In just shy of a decade, Sephora has transformed itself from an overseas underdog — albeit a glamorous one — into an 800-pound gorilla in the U.S. beauty marketplace.
Its evolution from the red-lipstick-wearing, black-glove-clad French purveyor of fragrance and cosmetics into a multichannel makeup mecca that stretches traditional beauty boundaries was hair-raising and thrilling, said a number of the company's past and present executives.
Sephora's rise was underpinned by its allegiance with emerging beauty brands that had slim prospects of gaining distribution in department stores. From the start, Sephora and the fledging beauty brand were kindred spirits. After all, soon after Sephora's arrival on U.S. soil, it received a lukewarm reception from the beauty establishment, including Estée Lauder and Lancôme. But their disinterest caused a happy accident, of sorts, as Sephora quickly established itself as a haven for the latest, undiscovered beauty offerings. Early adopters of the Sephora model included BeneFit Cosmetics, Stila, Philosophy and N.V. Perricone M.D. Sales indicate that beauty shoppers have welcomed the concept with open arms. Financial sources estimate the typical Sephora store generates $1,200 a square foot and that same-store sales grew by 25 percent last year, while the chain's sales volume surpassed $1 billion in 2006.

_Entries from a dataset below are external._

(* ===== verification/NetworkFilter.v ===== *)
(** * security.c: the seccomp network filter

    The BPF program [sandbox_child_install_network_filter] assembles, on
    x86-64, and what it decides under the documented semantics of the
    instructions it uses ([BPF]). *)

From S2P Require Import Prelude.
From S2P Require Import CLib.
From S2P Require Import SandboxSys.
Local Open Scope Z_scope.

(** ** Constants of the kernel's headers *)

Definition BPF_LD_W_ABS : Z := 32.      (* BPF_LD | BPF_W | BPF_ABS *)
Definition BPF_JMP_JEQ_K : Z := 21.     (* BPF_JMP | BPF_JEQ | BPF_K *)
Definition BPF_RET_K : Z := 6.          (* BPF_RET | BPF_K *)

Definition BPF_STMT (code k : Z) : sock_filter := SockFilter code 0 0 k.
Definition BPF_JUMP (code k jt jf : Z) : sock_filter := SockFilter code jt jf k.

Definition SECCOMP_RET_KILL_PROCESS : Z := 2147483648.
Definition SECCOMP_RET_ERRNO : Z := 327680.
Definition SECCOMP_RET_ALLOW : Z := 2147418112.

Definition AUDIT_ARCH_X86_64 : Z := 3221225534.
Definition SANDBOX_AUDIT_ARCH : Z := AUDIT_ARCH_X86_64.

(** [struct seccomp_data], as far as the filter looks at it. *)
Record seccomp_data := SeccompData { sd_nr : Z; sd_arch : Z }.
Definition offsetof_nr : Z := 0.
Definition offsetof_arch : Z := 4.

(** The system calls, in the order of the array, with their numbers. *)
Definition blocked_network_syscalls : list Z :=
  [41 (* socket *); 53 (* socketpair *); 42 (* connect *); 49 (* bind *);
   50 (* listen *); 43 (* accept *); 288 (* accept4 *); 44 (* sendto *);
   46 (* sendmsg *); 307 (* sendmmsg *); 45 (* recvfrom *); 47 (* recvmsg *);
   299 (* recvmmsg *); 48 (* shutdown *); 54 (* setsockopt *);
   55 (* getsockopt *)].

(** ** Assembling the program *)

(** [struct sock_filter filter[64]] *)
Definition FILTER_CAPACITY : nat := 64.

(** [filter[filter_length++] = i], the array being its first
    [filter_length] entries. *)
Definition emit (filter : list sock_filter) (i : sock_filter) : list sock_filter :=
  filter ++ [i].

Definition filter_prologue : list sock_filter :=
  emit (emit (emit (emit []
    (BPF_STMT BPF_LD_W_ABS offsetof_arch))
    (BPF_JUMP BPF_JMP_JEQ_K SANDBOX_AUDIT_ARCH 1 0))
    (BPF_STMT BPF_RET_K SECCOMP_RET_KILL_PROCESS))
    (BPF_STMT BPF_LD_W_ABS offsetof_nr).

Definition emit_blocked (filter : list sock_filter) (nr : Z) : list sock_filter :=
  emit (emit filter
    (BPF_JUMP BPF_JMP_JEQ_K (nr `mod` 2 ^ 32) 0 1))
    (BPF_STMT BPF_RET_K (Z.lor SECCOMP_RET_ERRNO EPERM)).

Definition network_filter : list sock_filter :=
  emit (foldl emit_blocked filter_prologue blocked_network_syscalls)
       (BPF_STMT BPF_RET_K SECCOMP_RET_ALLOW).

Definition sandbox_child_install_network_filter {G} : prog ssys G (res unit) :=
  let* r := call Set_no_new_privs in
  match r with
  | Err e => ret (Err e)
  | Ok _ => call (Set_seccomp_filter network_filter)
  end.

(** ** The semantics of the instructions *)

(** [run prog a d]: the verdict of a program on [d], started with the
    accumulator [a]. *)
Class BPF (run : list sock_filter → Z → seccomp_data → Z) : Prop := {
  bpf_ld_nr rest a d :
    run (BPF_STMT BPF_LD_W_ABS offsetof_nr :: rest) a d = run rest (sd_nr d) d;
  bpf_ld_arch rest a d :
    run (BPF_STMT BPF_LD_W_ABS offsetof_arch :: rest) a d = run rest (sd_arch d) d;
  bpf_jeq rest k jt jf a d :
    run (BPF_JUMP BPF_JMP_JEQ_K k jt jf :: rest) a d =
    run (drop (Z.to_nat (if bool_decide (a = k) then jt else jf)) rest) a d;
  bpf_ret rest k a d : run (BPF_STMT BPF_RET_K k :: rest) a d = k
}.

(** The policy for a native call of x86-64, by the kernel's table: 41 [socket]
    to 50 [listen], 53 [socketpair] to 55 [getsockopt], 288 [accept4],
    299 [recvmmsg], 307 [sendmmsg].  ([getsockname] and [getpeername], 51 and
    52, which only ask for addresses, are not denied.) *)
Definition denied_call (nr : Z) : bool :=
  bool_decide (41 ≤ nr ≤ 50 ∨ 53 ≤ nr ≤ 55 ∨ nr = 288 ∨ nr = 299 ∨ nr = 307).

(** A system call of the x32 ABI has bit 30 set in its number. *)
Definition X32_SYSCALL_BIT : Z := 2 ^ 30.

(** An interpreter that has the laws. *)
Fixpoint bpf_run (fuel : nat) (prog : list sock_filter) (a : Z) (d : seccomp_data) : Z :=
  match fuel, prog with
  | S n, i :: rest =>
      if bool_decide (bpf_code i = BPF_LD_W_ABS) then
        bpf_run n rest (if bool_decide (bpf_k i = offsetof_nr) then sd_nr d
                        else if bool_decide (bpf_k i = offsetof_arch) then sd_arch d
                        else 0) d
      else if bool_decide (bpf_code i = BPF_JMP_JEQ_K) then
        bpf_run n (drop (Z.to_nat (if bool_decide (a = bpf_k i) then bpf_jt i
                                   else bpf_jf i)) rest) a d
      else bpf_k i
  | _, _ => 0
  end.

Definition bpf_interpreter (prog : list sock_filter) : Z → seccomp_data → Z :=
  bpf_run (length prog) prog.

(** ** Lemmas *)

Lemma bpf_run_fuel n prog a d :
  (length prog ≤ n)%nat → bpf_run n prog a d = bpf_interpreter prog a d.
Proof.
  unfold bpf_interpreter. revert prog a.
  induction (lt_wf n) as [n _ IH]. intros [|i rest] a Hn; [by destruct n|].
  destruct n as [|n]; simpl in *; [lia|].
  repeat case_bool_decide; try done; rewrite ?(IH n) by (rewrite ?length_drop; lia);
    try done; symmetry; unfold bpf_interpreter.
  all: rewrite (IH (length rest)); [done|lia|rewrite ?length_drop; lia].
Qed.

#[export] Instance bpf_interpreter_laws : BPF bpf_interpreter.
Proof.
  split; intros; unfold bpf_interpreter at 1; cbn [length bpf_run]; try done.
  unfold BPF_JUMP. rewrite bool_decide_false by done. rewrite bool_decide_true by done.
  cbn [bpf_k bpf_jt bpf_jf].
  apply bpf_run_fuel. rewrite length_drop. lia.
Qed.

Section verdict.
Context (run : list sock_filter → Z → seccomp_data → Z) `{!BPF run}.

Lemma run_blocked nrs rest d :
  Forall (λ nr, 0 ≤ nr < 2 ^ 32) nrs →
  run (foldl emit_blocked [] nrs ++ rest) (sd_nr d) d =
  if bool_decide (sd_nr d ∈ nrs) then Z.lor SECCOMP_RET_ERRNO EPERM
  else run rest (sd_nr d) d.
Proof.
  assert (∀ nrs f, foldl emit_blocked f nrs = f ++ foldl emit_blocked [] nrs) as Hfold.
  { clear. induction nrs as [|nr nrs IH]; intros f; simpl; [by rewrite app_nil_r|].
    rewrite IH, (IH (emit_blocked [] nr)). unfold emit_blocked, emit.
    by rewrite <- !(assoc_L app). }
  induction 1 as [|nr nrs Hnr _ IH]; [done|].
  cbn [foldl]. rewrite Hfold, <- (assoc_L app). unfold emit_blocked at 1, emit. cbn [app].
  rewrite bpf_jeq, Z.mod_small by done.
  destruct (bool_decide_reflect (sd_nr d = nr)) as [Heq|Heq].
  - change (Z.to_nat 0) with 0%nat. cbn [drop]. rewrite bpf_ret, bool_decide_true; [done|].
    rewrite Heq. by left.
  - change (Z.to_nat 1) with 1%nat. cbn [drop]. rewrite drop_0, IH.
    destruct (decide (sd_nr d ∈ nrs)).
    + rewrite !bool_decide_true; [done|by right|done].
    + rewrite !bool_decide_false; [done|set_solver|done].
Qed.

(** The verdict, with the list of the source. *)
Lemma network_filter_verdict a d :
  run network_filter a d =
  if bool_decide (sd_arch d ≠ AUDIT_ARCH_X86_64) then SECCOMP_RET_KILL_PROCESS
  else if bool_decide (sd_nr d ∈ blocked_network_syscalls)
  then Z.lor SECCOMP_RET_ERRNO EPERM
  else SECCOMP_RET_ALLOW.
Proof.
  unfold network_filter, emit.
  assert (foldl emit_blocked filter_prologue blocked_network_syscalls =
          filter_prologue ++ foldl emit_blocked [] blocked_network_syscalls) as -> by done.
  unfold filter_prologue, emit. cbn [app].
  rewrite bpf_ld_arch, bpf_jeq. change SANDBOX_AUDIT_ARCH with AUDIT_ARCH_X86_64.
  case_bool_decide as Harch.
  - change (Z.to_nat 1) with 1%nat. cbn [drop]. rewrite bpf_ld_nr.
    rewrite (bool_decide_false (sd_arch d ≠ _)) by auto. rewrite run_blocked.
    + by rewrite bpf_ret.
    + apply (bool_decide_unpack _). by vm_compute.
  - change (Z.to_nat 0) with 0%nat. cbn [drop]. rewrite bpf_ret.
    by rewrite bool_decide_true.
Qed.

End verdict.

Lemma blocked_denied nr : bool_decide (nr ∈ blocked_network_syscalls) = denied_call nr.
Proof.
  apply bool_decide_ext. unfold blocked_network_syscalls. rewrite !elem_of_cons, elem_of_nil.
  lia.
Qed.

(** ** Properties *)

(** C13. What the filter decides, under the documented meaning of its
    instructions.  A call of any other architecture kills the process.  Of the
    native calls of x86-64 exactly those that make or use a socket are denied,
    with EPERM, and all others are allowed.  The calls of the x32 ABI, whose
    numbers have bit 30 set and whose architecture is that of x86-64, are all
    allowed, the network ones among them: that is not what README.md promises,
    and recorded as a finding. *)
Theorem network_filter_correct run a nr arch :
  BPF run →
  let verdict := run network_filter a (SeccompData nr arch) in
  (arch ≠ AUDIT_ARCH_X86_64 → verdict = SECCOMP_RET_KILL_PROCESS) ∧
  (arch = AUDIT_ARCH_X86_64 → 0 ≤ nr < X32_SYSCALL_BIT →
   verdict = if denied_call nr then SECCOMP_RET_ERRNO + EPERM else SECCOMP_RET_ALLOW) ∧
  (arch = AUDIT_ARCH_X86_64 → X32_SYSCALL_BIT ≤ nr → verdict = SECCOMP_RET_ALLOW).
Proof.
  intros HB. cbn zeta. rewrite network_filter_verdict by done. cbn [sd_nr sd_arch].
  split_and!; intros Harch.
  - by rewrite bool_decide_true.
  - intros _. by rewrite bool_decide_false, blocked_denied by auto.
  - intros Hnr. rewrite bool_decide_false, blocked_denied by auto. unfold denied_call.
    rewrite bool_decide_false; [done|]. unfold X32_SYSCALL_BIT in Hnr. lia.
Qed.

Lemma network_filter_correct_witness :
  bpf_interpreter network_filter 0 (SeccompData 42 AUDIT_ARCH_X86_64) = 327681 ∧
  bpf_interpreter network_filter 0 (SeccompData 0 AUDIT_ARCH_X86_64) = SECCOMP_RET_ALLOW ∧
  bpf_interpreter network_filter 0 (SeccompData 42 3) = SECCOMP_RET_KILL_PROCESS ∧
  bpf_interpreter network_filter 0 (SeccompData (41 + X32_SYSCALL_BIT) AUDIT_ARCH_X86_64) =
  SECCOMP_RET_ALLOW.
Proof.
  split_and!.
  - destruct (network_filter_correct bpf_interpreter 0 42 AUDIT_ARCH_X86_64
      bpf_interpreter_laws) as (_ & H & _).
    apply H; [done|]. split; [done|reflexivity].
  - destruct (network_filter_correct bpf_interpreter 0 0 AUDIT_ARCH_X86_64
      bpf_interpreter_laws) as (_ & H & _).
    apply H; [done|]. split; [done|reflexivity].
  - destruct (network_filter_correct bpf_interpreter 0 42 3
      bpf_interpreter_laws) as (H & _). by apply H.
  - destruct (network_filter_correct bpf_interpreter 0 (41 + X32_SYSCALL_BIT) AUDIT_ARCH_X86_64
      bpf_interpreter_laws) as (_ & _ & H). apply H; [done|]. by vm_compute.
Defined.

(** The program fits the array, and its length the 16-bit field. *)
Lemma network_filter_length :
  length network_filter = 37%nat ∧ (length network_filter ≤ FILTER_CAPACITY)%nat.
Proof. split; [done|]. unfold FILTER_CAPACITY. vm_compute. lia. Qed.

David Suliteanu, president and chief executive officer of Sephora USA, explained, "Our evolution very much mirrors that of a new brand. Our early days were filled with lots of changes, so it's easy for us to relate to a brand going through the early stages of growth. We've been there. If they don't do well, we don't do well and our team understands that."
Suliteanu, who took over the helm in 2000, acknowledged that the lack of department store brands helped pave Sephora's path to some extent, but clarified that the beauty chain's evolution would have happened with or without them.
"I think of this business as almost a person's DNA. So we would have turned out just as we did, and the reason is because of our connection with a younger consumer who is interested in what is new and different." He continued, "All we did over the years was listen to her. She wanted brands that weren't readily available elsewhere. And this is where we ended up. I think it was inevitable."